El concepto de “jol khabar”, que en bengalí se traduce literalmente como “agua y comida”, representa mucho más que una simple merienda; se trata de una celebración cultural profundamente arraigada en la tradición bengalí. Este término ha evolucionado para referirse a una amplia variedad de comidas y bebidas, especialmente en el contexto de reuniones familiares y con amigos. En la vibrante ciudad de Kolkata, el jol khabar es un ritual cotidiano que reúne a la comunidad en torno a la cocina casera.
La tradición toma forma a través de elaboraciones sencillas pero exquisitas. En la mesa del desayuno, se pueden encontrar el doi chire, un plato que combina chire (arroz inflado) con yogurt y frutas de temporada, y el ruti torkari, un clásico compuesto por rotis y una guarnición de vegetales, frecuentemente papas. Para aquellos que buscan un toque más sustancioso, un mamlet—la versión bengalí de la tortilla—se prepara con huevos, cebolla y chiles, todo ello salteado en el característico aceite de mostaza de la región.
A medida que el día avanza, los snacks se transforman. Durante la tarde, el hiss de la sartén llena el aire con la preparación de aloo bhaja, una fritura de papa que acompaña al indispensable muri, el arroz inflado, creando una combinación deleitable. En ocasiones más especiales, estas simples meriendas se vuelven un festín. Aquí, la creatividad brilla a través de una serie de aperitivos: desde nimkis crujientes y frituras de cebolla (piyaji) hasta samosas y kochuris, estas delicias reflejan la destreza culinaria de los anfitriones.

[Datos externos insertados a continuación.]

Lemma save_result (reg : gmap string snapshot) (w : World) :
  keyed reg →
  ∃ (err : option error) (w' : World),
    save (Some reg) w = (Ret err, w')
    ∧ with_os w' (os w) = w
    ∧ dirs (os w') = dirs (os w)
    ∧ (∀ p, files (os w') !! p = files (os w) !! p
            ∨ (p ≠ "" ∧ owns reg p
                 ∧ files (os w') !! p = Some (encode (persisted reg p)).1))
    ∧ (err = None → ∀ p, p ≠ "" → owns reg p →
         files (os w') !! p = Some (encode (persisted reg p)).1).
Proof.
  intros Hkeyed. unfold save. cbn [rangeSnapshots].
  set (g := groupByPath (range reg)).
  assert (∀ p snaps, (p, snaps) ∈ range g →
            owns reg p ∧ fileContent snaps = (encode (persisted reg p)).1)
    as Hgroup.
  { intros p snaps Hin%elem_of_range. subst g. rewrite groupByPath_lookup in Hin.
    cbn zeta in Hin. case_decide as Hnil; [done|]. injection Hin as <-. split.
    - destruct (filter _ _) as [|s l'] eqn:Hf; [done|].
      assert (s ∈ filter (λ s, snap_path s = p) (range reg).*2) as Hs
        by (rewrite Hf; left).
      apply list_elem_of_filter in Hs as [Hp Hs].
      apply list_elem_of_fmap in Hs as ([k s'] & -> & Hks%elem_of_range).
      by exists k, s'.
    - unfold fileContent. by rewrite snapshotMapOf_group. }
  assert (∀ p, owns reg p → ∃ snaps, (p, snaps) ∈ range g) as Howned.
  { intros p (k & s & Hks & Hp). subst g.
    exists (filter (λ s, snap_path s = p) (range reg).*2).
    apply elem_of_range. rewrite groupByPath_lookup. cbn zeta.
    rewrite decide_False; [done|]. intros Hnil.
    assert (s ∈ filter (λ s, snap_path s = p) (range reg).*2) as Hs.
    { apply list_elem_of_filter. split; [done|]. apply list_elem_of_fmap.
      exists (k, s). by rewrite elem_of_range. }
    rewrite Hnil in Hs. by apply elem_of_nil in Hs. }
  destruct (saveFiles_spec (range g) w (NoDup_fst_range g))
    as (err & w' & Hsave & Hw & Hcwd & Hdirs & Hdenied & Hch & Hok & Hden).
  exists err, w'. split_and!; try done.
  - intros p. destruct (Hch p) as [?|(? & snaps & Hin & Hf)]; [by left|right].
    destruct (Hgroup _ _ Hin) as [? <-]. done.
  - intros Herr p Hpne Hown. destruct (Howned p Hown) as [snaps Hin].
    destruct (Hgroup _ _ Hin) as [_ <-]. by apply (Hok Herr p snaps).
Qed.

Lemma writeSnapshot_file
    (id value : string) (isUpdate : bool) (w w' : World) (p : option string) :
  registryKeyed w →
  writeSnapshot id value isUpdate w = (Ret (p, None), w') →
  ∃ (m : gmap string snapshot) (path : string),
    allSnapshots w' = Some m
    ∧ m !! id = Some (mkSnapshot id value path isUpdate false)
    ∧ isSnapshot path = true
    ∧ files (os w') !! path = Some (encode (persisted m path)).1.
Proof.
  intros Hkeyed. unfold writeSnapshot. cbn [isValid negb].
  unfold mbind at 1, M_bind at 1.
  destruct (loadSnapshots w) as [[[e|]| |] w1] eqn:Hload; try by intros [=].
  apply loadSnapshots_keyed in Hload; [|done]. clear Hkeyed.
  unfold mbind at 1, M_bind at 1.
  destruct (findOrCreateSnapshotDirectory w1) as [[[dir [e|]]| |] w2] eqn:Hdir;
    try by intros [=].
  apply (findOrCreateSnapshotDirectory_frame allSnapshots) in Hdir.
  unfold mbind at 1, M_bind at 1.
  destruct (getTestingPackage w2) as [[[pkg [e|]]| |] w3] eqn:Hpkg;
    try by intros [=].
  apply (getTestingPackage_frame allSnapshots) in Hpkg.
  unfold mbind at 1, M_bind at 1, storeSnapshot at 1.
  destruct (allSnapshots w3) as [m|] eqn:Hm; [|by intros [=]].
  unfold mbind at 1, M_bind at 1, gets at 1.
  cbn [allSnapshots with_allSnapshots].
  set (path := filepath.Join dir (pkg +:+ snapshotExt)).
  set (s := mkSnapshot id value path isUpdate false).
  assert (keyed (<[id := s]> m)) as Hk.
  { apply map_Forall_insert_2; [done|]. apply Hload. congruence. }
  destruct (save_result (<[id := s]> m) (with_allSnapshots w3 (Some (<[id := s]> m))) Hk)
    as (err & w4 & Hsave & Hw & _ & _ & Hok).
  unfold mbind, M_bind. rewrite Hsave. destruct err as [e|]; [by intros [=]|].
  intros [= <- <-]. exists (<[id := s]> m), path. split_and!.
  - apply (f_equal allSnapshots) in Hw. by cbn in Hw.
  - by rewrite lookup_insert_eq.
  - apply isSnapshot_package_file.
  - apply Hok; [done| |].
    + apply isSnapshot_nonempty, isSnapshot_package_file.
    + exists id, s. by rewrite lookup_insert_eq.
Qed.

(** *** Where the file of the package is *)

Global Instance SnapshotsDir_os : OSIndependent SnapshotsDir.
Proof. done. Qed.
Global Instance SnapshotsDir_store : StoreIndependent SnapshotsDir.
Proof. done. Qed.

Lemma os_Mkdir_cwd dir : preserves (λ w, cwd (os w)) (os_Mkdir dir).
Proof. intros w r w'. unfold os_Mkdir. by case_bool_decide; intros [= <- <-]. Qed.

Lemma findOrCreateSnapshotDirectory_cwd :
  preserves (λ w, cwd (os w)) findOrCreateSnapshotDirectory.
Proof. unfold findOrCreateSnapshotDirectory. frame. apply os_Mkdir_cwd. Qed.

Lemma reloadSnapshots_cwd : preserves (λ w, cwd (os w)) reloadSnapshots.
Proof.
  unfold reloadSnapshots.
  apply preserves_mbind; [apply findOrCreateSnapshotDirectory_cwd|].
  intros [dir [e|]]; [frame|].
  apply preserves_mbind; [frame|]. intros [fs [e|]]; [frame|].
  apply preserves_mbind; [apply parseSnapshotsFromPaths_frame|].
  intros [snaps err]. frame.
Qed.

Lemma loadSnapshots_cwd : preserves (λ w, cwd (os w)) loadSnapshots.
Proof.
  intros w r w'. unfold loadSnapshots. destruct (snapshotsLoaded w).
  - by intros [= <- <-].
  - destruct (reloadSnapshots w) as [r0 w0] eqn:Hre. intros [= <- <-].
    cbn. by eapply reloadSnapshots_cwd.
Qed.

(** The directory returned is the join of the working directory and
    [SnapshotsDir]. *)
Lemma findOrCreateSnapshotDirectory_dir (w w' : World) (dir : string) :
  findOrCreateSnapshotDirectory w = (Ret (dir, None), w') →
  ∃ d, cwd (os w) = Some d ∧ dir = filepath.Join d (SnapshotsDir w).
Proof.
  unfold findOrCreateSnapshotDirectory, getTestingPath, os_Getwd,
    os_Stat_IsNotExist, os_Mkdir, mbind, M_bind, gets, mret, M_ret.
  destruct (cwd (os w)) as [d|]; cbn; [|done].
  case_bool_decide.
  - case_bool_decide; [done|]. intros [= <- <-]. by exists d.
  - intros [= <- <-]. by exists d.
Qed.

(** The package is named after the last element of the working
    directory. *)
Lemma getTestingPackage_pkg (w w' : World) (pkg : string) :
  getTestingPackage w = (Ret (pkg, None), w') →
  ∃ d, cwd (os w) = Some d ∧ pkg = filepath.Base d.
Proof.
  unfold getTestingPackage, getTestingPath, os_Getwd, mbind, M_bind, gets,
    mret, M_ret.
  destruct (cwd (os w)) as [d|]; cbn; [|done]. intros [= <- <-]. by exists d.
Qed.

Las celebraciones de jol khabar no están completas sin dulces. La variedad de postres como patishapta, roshogolla y sandesh son no solo esperados, sino que son parte fundamental de la experiencia. Esta generosa oferta culinaria se convierte en un símbolo de amistad y comunidad, donde la comida se comparte, se discute y, sobre todo, se disfruta.
Kolkata, considerada la capital cultural de India, ha moldeado jol khabar en un fenómeno social. La convivialidad inherente a este hábito ha dado paso a los cha-adda, reuniones informales que giran en torno a la degustación de té, donde amigos y familiares intercambian risas y anécdotas. Este ambiente acogedor se presenta como un antídoto al ajetreo diario, ofreciendo un merecido respiro y la oportunidad de reconectar con la tradición y entre ellos mismos.
En un tiempo donde las rutinas a menudo nos desplazan de nuestras raíces culturales, jol khabar se mantiene como un pilar esencial. En esencia, este no solo es un ritual gastronómico; es una manifestación del espíritu comunitario bengalí, que nutre tanto el cuerpo como el alma. A medida que las nuevas generaciones emergen en un mundo en constante cambio, la práctica de jol khabar continúa siendo un faro que ilumina el camino hacia sus tradiciones culinarias, evocando memorias y promesas de un futuro conectado a sus raíces.